Security officials, particularly in Sulaimani province, recently reported that around 150 young Kurds had traveled across the border to Syria to fight against the embattled regime of Bashar Assad. This month, security forces also carried out night raids on several mosques in Sulaimani to check out suspicions they were being used for recruitment.
Mariwan Naqshbandy, the spokesperson for the Ministry of Religious Affairs in Erbil, believes that part of the reason youth are attracted by the war next door is the way anti-Assad fighters have been glorified in the media.
“Some of the Arab media portrayed those who fight the Assad regime as heroes,” Naqshbandy told Rudaw in a recent interview. “So that influenced our young at the start of the Syrian conflict.”
According to Naqshbandy, most of the young Kurds who have gone to Syria are between the ages of 16 and 25. Authorities say that 10 of the estimated 150 who have gone have been killed in the fighting.
“The parents of 90 percent of those who have gone to Syria are unaware” about the whereabouts of their children, he said. “At this age, one view or one person can easily influence a young person.”
The Kurdish military and security officials usually keep tight control of their borders, especially with Syria and Iraq, to prevent a spillover of the conflict into their stable region.
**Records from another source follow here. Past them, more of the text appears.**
Lemma chain_set_call s i c c' t : chain_ok s -> calls s !! i = Some c ->
  k_session c' = k_session c -> k_previous c' = k_previous c ->
  (k_phase c = Left -> k_phase c' = Left) -> (k_settled c' = true -> k_phase c' = Left) ->
  (k_phase c' <> Waiting -> forall k d, calls s !! k = Some d -> k_session d = k_session c -> k < i -> k_phase d = Left) ->
  (forall sid j, t !! sid = Some j -> locks s !! sid = Some j /\ (j = i -> k_phase c' <> Left)) ->
  (forall sid, t !! sid = None -> locks s !! sid = None \/ locks s !! sid = Some i /\ k_phase c' = Left) ->
  chain_ok (with_tails t (set_call i c' s)).
Proof.
  intros Hok Hi Hs Hp Hleft Hset Hord Htail Hfree.
  assert (forall k d', calls (set_call i c' s) !! k = Some d' -> exists d, calls s !! k = Some d /\
    k_session d' = k_session d /\ k_previous d' = k_previous d /\ (k_phase d = Left -> k_phase d' = Left) /\
    (k = i /\ d' = c' \/ k <> i /\ d' = d)) as Hback.
  { cbn. intros k d'. rewrite lookup_insert. case_decide as Hk; [intros [= <-]; subst k; exists c; naive_solver|].
    intros Hd. exists d'. naive_solver. }
  split; cbn [with_tails calls locks next_call].
  - intros k d' (d & Hd & _)%Hback. by apply (ch_bound s Hok k d).
  - intros k d' j (d & Hd & Hds & Hdp & _)%Hback Hj. rewrite Hdp in Hj.
    destruct (ch_previous s Hok k d j Hd Hj) as [Hlt (p & Hpj & Hps)]. split; [done|]. cbn.
    rewrite lookup_insert. case_decide as Hk; [subst j; exists c'|exists p]; split; [done|congruence|done|congruence].
  - intros k d' l e' (d & Hd & Hds & Hdp & _)%Hback (e & He & Hes & _ & Hel & _)%Hback Hse Hlt.
    rewrite Hdp. pose proof (ch_between s Hok k d l e Hd He ltac:(congruence) Hlt) as Hb.
    destruct (k_previous d); [done|by apply Hel].
  - intros k d' l e' (d & Hd & Hds & _ & _ & Hcase)%Hback Hw (e & He & Hes & _ & Hel & _)%Hback Hse Hlt. apply Hel.
    destruct Hcase as [[-> ->]|[Hne ->]]; [apply (Hord Hw l e); [done|congruence|done]|].
    apply (ch_order s Hok k d l e); [done|done|done|congruence|done].
  - intros k d' (d & Hd & _ & _ & _ & [[-> ->]|[Hne ->]])%Hback Hst; [by apply Hset|by apply (ch_settled s Hok k d)].
  - intros sid k [Hk Hlive]%Htail. destruct (ch_tail s Hok sid k Hk) as (d & Hd & Hds & Hdl). cbn. rewrite lookup_insert.
    case_decide as Hik; [subst k; exists c'|by exists d]. split; [done|]. split; [congruence|by apply Hlive].
  - intros sid k l e' [Hk _]%Htail (e & He & Hes & _)%Hback Hse. apply (ch_last s Hok sid k l e Hk He). congruence.
  - intros sid l e' Ht (e & He & Hes & _ & Hel & Hcase)%Hback Hse. assert (k_session e = sid) as Hesid by congruence.
    destruct (Hfree sid Ht) as [Hn|[Hl Hleft']]; [by apply Hel, (ch_free s Hok sid l e)|].
    destruct Hcase as [[_ ->]|[Hne _]]; [done|].
    pose proof (ch_last s Hok sid i l e Hl He Hesid). destruct (ch_tail s Hok sid i Hl) as (d & Hd & Hds & _).
    apply Hel, (Hord ltac:(congruence) l e); [done|congruence|lia].
Qed.

Lemma chain_call s sid : chain_ok s -> forall s', lock_step s (Call sid) = Some s' -> chain_ok s'.
Proof.
  intros Hok s' [= <-]. set (c := {| k_session := sid; k_previous := locks s !! sid; k_phase := Waiting; k_settled := false |}).
  assert (calls s !! next_call s = None) as Hnone.
  { destruct (calls s !! next_call s) as [d|] eqn:Hd; [|done]. pose proof (ch_bound s Hok _ d Hd). lia. }
  split; cbn.
  - intros i d. rewrite lookup_insert. case_decide; [lia|]. intros Hd. pose proof (ch_bound s Hok i d Hd). lia.
  - intros i d j. rewrite !lookup_insert. case_decide as Hi.
    + intros [= <-] Hj. cbn in Hj. destruct (ch_tail s Hok sid j Hj) as (p & Hp & Hps & _).
      pose proof (ch_bound s Hok j p Hp). split; [lia|]. exists p. rewrite decide_False by lia. done.
    + intros Hd Hj. destruct (ch_previous s Hok i d j Hd Hj) as [Hlt (p & Hp & Hps)]. split; [done|].
      pose proof (ch_bound s Hok j p Hp). exists p. rewrite decide_False by lia. done.
  - intros i d k e. rewrite !lookup_insert. case_decide as Hi; case_decide as Hk; [intros; lia| | |].
    + intros [= <-] He Hse Hlt. cbn in *. destruct (locks s !! sid) as [j|] eqn:Hj.
      * by apply (ch_last s Hok sid j k e).
      * by apply (ch_free s Hok sid k e).
    + intros Hd [= <-] _ Hlt. pose proof (ch_bound s Hok i d Hd). lia.
    + apply (ch_between s Hok).
  - intros i d k e. rewrite !lookup_insert. case_decide as Hi; case_decide as Hk; [intros; lia|by intros [= <-]| |].
    + intros Hd _ [= <-] _ Hlt. pose proof (ch_bound s Hok i d Hd). lia.
    + apply (ch_order s Hok).
  - intros i d. rewrite lookup_insert. case_decide; [by intros [= <-]|]. apply (ch_settled s Hok).
  - intros x i. rewrite lookup_insert. case_decide as Hx.
    + intros [= <-]. eexists. by rewrite lookup_insert_eq.
    + intros Hi. destruct (ch_tail s Hok x i Hi) as (d & Hd & Hds). exists d. rewrite lookup_insert_ne; [done|congruence].
  - intros x i k d. rewrite !lookup_insert. case_decide as Hx; case_decide as Hk.
    + intros [= <-] _ _. lia.
    + intros [= <-] Hd _. pose proof (ch_bound s Hok k d Hd). lia.
    + intros _ [= <-] Hs. by destruct Hx.
    + apply (ch_last s Hok).
  - intros x k d. rewrite !lookup_insert. case_decide as Hx; [done|]. case_decide as Hk; [intros _ [= <-] Hs; cbn in Hs; by destruct Hx|].
    apply (ch_free s Hok).
Qed.

Lemma chain_step s ev s' : chain_ok s -> lock_step s ev = Some s' -> chain_ok s'.
Proof.
  intros Hok. destruct ev as [sid|i|i|i]; [by intros; eapply chain_call| | |]; cbn [lock_step];
    destruct (calls s !! i) as [c|] eqn:Hi; [|done| |done| |done]; cbn [mbind option_bind].
  - case_bool_decide as Hw; [|done]. destruct (previous_settled c s) eqn:Hp; [|done]. cbn. intros [= <-].
    apply (chain_set_call s i c _ (locks s)); [done..| | | |by intros|by left]; cbn.
    + congruence.
    + intros Hst. by rewrite (ch_settled s Hok i c Hi Hst) in Hw.
    + intros _ k d Hk Hs Hlt. by apply (before_settled s i c k d).
  - case_bool_decide as Hw; [|done]. intros [= <-].
    apply (chain_set_call s i c (with_phase Left c)); [done..| | |]; cbn.
    + intros _ k d Hk Hs Hlt. apply (ch_order s Hok i c k d); [done|by rewrite Hw|done..].
    + intros sid j. case_bool_decide as Ht.
      * intros [Hne Hj]%lookup_delete_Some. split; [done|]. intros ->.
        destruct (ch_tail s Hok sid i Hj) as (d & Hd & Hds & _). congruence.
      * intros Hj. split; [done|]. intros ->. destruct (ch_tail s Hok sid i Hj) as (d & Hd & Hds & _). congruence.
    + intros sid. case_bool_decide as Ht; [|by left]. intros [<-|Hn]%lookup_delete_None; [by right|by left].
  - case_bool_decide as Hw; [|done]. destruct (previous_settled c s) eqn:Hp; [|done].
    destruct (k_settled c) eqn:Hst; [done|]. cbn. intros [= <-].
    apply (chain_set_call s i c _ (locks s)); [done..| | |by left]; cbn.
    + intros _ k d Hk Hs Hlt. apply (ch_order s Hok i c k d); [done|by rewrite Hw|done..].
    + intros sid j Hj. split; [done|]. intros ->. destruct (ch_tail s Hok sid i Hj) as (d & Hd & _ & Hl). congruence.
Qed.

Lemma reachable_chain s : lock_reachable s -> chain_ok s.
Proof.
  intros Hr. unfold lock_reachable in Hr. apply rtc_ind_r with (P := chain_ok) (z := s) in Hr; [done| |].
  - by split.
  - intros s1 s2 _ [ev Hev] Hok. by apply (chain_step s1 ev).
Qed.

(** ** The mutex of a session *)

Lemma call_in_spec s sid P i : call_in s sid P i = true <->
  exists c, calls s !! i = Some c /\ k_session c = sid /\ P (k_phase c) = true.
Proof.
  unfold call_in. destruct (calls s !! i) as [c|]; [|naive_solver]. rewrite andb_true_iff, bool_decide_eq_true. naive_solver.
Qed.

Lemma held_spec s sid : chain_ok s -> held s sid = true <-> exists i, call_in s sid working i = true.
Proof.
  intros Hok. unfold held. rewrite existsb_exists. split; [intros (i & _ & Hi); by exists i|].
  intros [i Hi]. exists i. split; [|done]. apply call_in_spec in Hi as (c & Hc & _).
  pose proof (ch_bound s Hok i c Hc). apply in_seq. lia.
Qed.

(** The first element of a range that satisfies a predicate heads its filter. *)
Lemma filter_from (P : nat -> bool) n i : i <= n -> (forall k, k < i -> P k = false) ->
  filter (fun k => P k) (seq 0 n) = filter (fun k => P k) (seq i (n - i)).
Proof.
  intros Hi Hk. replace (seq 0 n) with (seq 0 i ++ seq i (n - i)) by (rewrite <- seq_app; f_equal; lia).
  rewrite filter_app. rewrite (filter_none _ (seq 0 i)); [done|].
  intros k Hks%elem_of_seq. rewrite Hk by lia. auto.
Qed.

Lemma queue_headed s i c : chain_ok s -> calls s !! i = Some c -> k_phase c <> Left ->
  (forall k d, calls s !! k = Some d -> k_session d = k_session c -> k < i -> k_phase d = Left) ->
  queue s (k_session c) = i :: filter (fun k => call_in s (k_session c) unfinished k) (seq (S i) (next_call s - S i)).
Proof.
  intros Hok Hi Hl Hbefore. pose proof (ch_bound s Hok i c Hi). unfold queue.
  rewrite (filter_from _ _ i); [|lia|].
  - replace (next_call s - i) with (S (next_call s - S i)) by lia. cbn [seq]. rewrite filter_cons_True; [done|].
    apply Is_true_true, call_in_spec. exists c. split; [done|]. split; [done|]. by apply bool_decide_eq_true.
  - intros k Hk. apply not_true_iff_false. intros (d & Hd & Hds & Hu%bool_decide_eq_true)%call_in_spec.
    by apply Hu, (Hbefore k d).
Qed.


Lemma filter_agree (P Q : nat -> bool) (l : list nat) : (forall k, k ∈ l -> P k = Q k) -> filter (fun k => P k) l = filter (fun k => Q k) l.
Proof.
  induction l as [|x l IH]; intros H; [done|]. rewrite !filter_cons, (H x), IH by set_solver. done.
Qed.

Lemma call_in_set i c s t sid P k :
  call_in (with_tails t (set_call i c s)) sid P k =
    if decide (i = k) then bool_decide (k_session c = sid) && P (k_phase c) else call_in s sid P k.
Proof. unfold call_in, with_tails, set_call. cbn. rewrite lookup_insert. by case_decide. Qed.

Lemma mutex_ext s s' sid : next_call s' = next_call s ->
  (forall k, call_in s' sid unfinished k = call_in s sid unfinished k) ->
  (forall k, call_in s' sid working k = call_in s sid working k) -> mutex s' sid = mutex s sid.
Proof.
  intros Hn Hu Hw. unfold mutex, queue, held. rewrite Hn. f_equal.
  - apply filter_agree. intros k _. apply Hu.
  - induction (seq 0 (next_call s)) as [|k l IH]; cbn; [done|]. by rewrite Hw, IH.
Qed.

(** A change of a call is not seen by other sessions, nor when its phase stays. *)
Lemma mutex_set_other s i c c' t sid : calls s !! i = Some c -> k_session c' = k_session c ->
  k_session c <> sid \/ k_phase c' = k_phase c ->
  mutex (with_tails t (set_call i c' s)) sid = mutex s sid.
Proof.
  intros Hi Hs Hcase. apply mutex_ext; [done| |]; intros k; rewrite call_in_set; (case_decide as Hk; [subst k|done]);
    unfold call_in; rewrite Hi, Hs; destruct Hcase as [Hne| ->]; try done; by rewrite bool_decide_false.
Qed.

Lemma mutex_after_call s x s' sid : chain_ok s -> lock_step s (Call x) = Some s' ->
  mutex s' sid = if decide (x = sid) then {| m_queue := queue s sid ++ [next_call s]; m_held := held s sid |} else mutex s sid.
Proof.
  intros Hok [= <-]. set (s' := {| locks := _; calls := _; next_call := _ |}).
  assert (forall P k, k < next_call s -> call_in s' sid P k = call_in s sid P k) as Hold
    by (intros P k Hk; unfold call_in; cbn; rewrite lookup_insert_ne by lia; done).
  assert (forall P, call_in s' sid P (next_call s) = bool_decide (x = sid) && P Waiting) as Hnew
    by (intros P; unfold call_in; cbn; by rewrite lookup_insert_eq).
  assert (held s' sid = held s sid) as Hh.
  { unfold held. change (next_call s') with (S (next_call s)). rewrite seq_S, existsb_app. cbn [existsb Nat.add].
    rewrite Hnew, andb_false_r, !orb_false_r. apply eq_true_iff_eq. rewrite !existsb_exists.
    split; intros (k & Hk & Hc); exists k; (split; [done|]); apply in_seq in Hk; [rewrite <- Hold by lia|rewrite Hold by lia]; done. }
  assert (queue s' sid = queue s sid ++ (if decide (x = sid) then [next_call s] else [])) as Hq.
  { unfold queue. change (next_call s') with (S (next_call s)). rewrite seq_S, filter_app. f_equal.
    - apply filter_agree. intros k Hk%elem_of_seq. apply Hold. lia.
    - cbn [Nat.add]. unfold filter. cbn. rewrite Hnew. by case_decide; [rewrite bool_decide_true|rewrite bool_decide_false]. }
  unfold mutex. rewrite Hh, Hq. case_decide; [done|]. by rewrite app_nil_r.
Qed.

(** The call that works, or may enter, heads the queue. *)
Lemma first_in_queue s i c : chain_ok s -> calls s !! i = Some c ->
  k_phase c = Working \/ k_phase c = Waiting /\ previous_settled c s = true ->
  forall k d, calls s !! k = Some d -> k_session d = k_session c -> k < i -> k_phase d = Left.
Proof.
  intros Hok Hi [Hw|[_ Hp]] k d Hk Hs Hlt; [|by apply (before_settled s i c k d)].
  apply (ch_order s Hok i c k d); [done|by rewrite Hw|done..].
Qed.

Lemma mutex_enters s i c : chain_ok s -> calls s !! i = Some c -> k_phase c = Waiting -> previous_settled c s = true ->
  exists q, mutex s (k_session c) = {| m_queue := i :: q; m_held := false |} /\
    mutex (set_call i (with_phase Working c) s) (k_session c) = {| m_queue := i :: q; m_held := true |}.
Proof.
  intros Hok Hi Hw Hp. pose proof (first_in_queue s i c Hok Hi (or_intror (conj Hw Hp))) as Hfirst.
  eexists. unfold mutex. rewrite (queue_headed s i c) by (done || by rewrite Hw). split; f_equal.
  - apply not_true_iff_false. rewrite held_spec by done. intros (k & (d & Hd & Hds & Hwd%bool_decide_eq_true)%call_in_spec).
    destruct (Nat.lt_trichotomy k i) as [Hlt|[->|Hlt]]; [|congruence|].
    + by rewrite (Hfirst k d) in Hwd.
    + pose proof (ch_order s Hok k d i c Hd ltac:(by rewrite Hwd) Hi ltac:(done) Hlt). congruence.
  - rewrite <- (queue_headed s i c) by (done || by rewrite Hw). unfold queue. apply filter_agree. intros k _.
    change (set_call i (with_phase Working c) s) with (with_tails (locks s) (set_call i (with_phase Working c) s)).
    rewrite call_in_set. case_decide as Hk; [subst k|done]. unfold call_in. rewrite Hi. cbn. by rewrite Hw.
  - apply existsb_exists. exists i. pose proof (ch_bound s Hok i c Hi). split; [apply in_seq; cbn; lia|].
    apply call_in_spec. exists (with_phase Working c). cbn. rewrite lookup_insert_eq. by split_and!.
Qed.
They also stop anyone from leaving the region to join extremist groups in places like Syria.
Kurdish political parties, including Islamic ones, have not endorsed the so-called “jihad” in Syria, Naqshbandy noted.
“Parties have officially declared that they are against the youth going to Syria, and that the reasoning behind going there for jihad is wrong,” he said.
Security forces in Sulaimani reported earlier this month that, in raids at several mosques, they had seized laptops and incriminating evidence of Islamic students and clerics recruiting youth for the Syrian war.
Naqshbandy rejected claims that mosques in Kurdistan have served as recruitment centers and said he supports the security forces in stopping any such activity. He said that authorities had been respectful in the way they had carried out the searches at Sulaimani mosques this month.
“If the documents that they have sent to us from Sulaimani security are true and were indeed taken from laptops from the mosques, then it’s quite dangerous and we need to investigate accurately,” Naqshbandy said.
Naqshbandy said that Kurdistan clerics have refused to endorse the war in Syria as a jihad and have done their best to discourage people from going there to fight. In the meantime, it is not easy to control every meeting and conversation that takes place inside Kurdistan’s 5,000 mosques, he explained.
“Because the mosques are public places in Kurdistan and everyone goes there freely without any obstacles, they are the best places for the young to meet and talk,” he said. “But you cannot watch everyone during prayers, and the mosques are not controlled by surveillance cameras as in other Islamic countries.”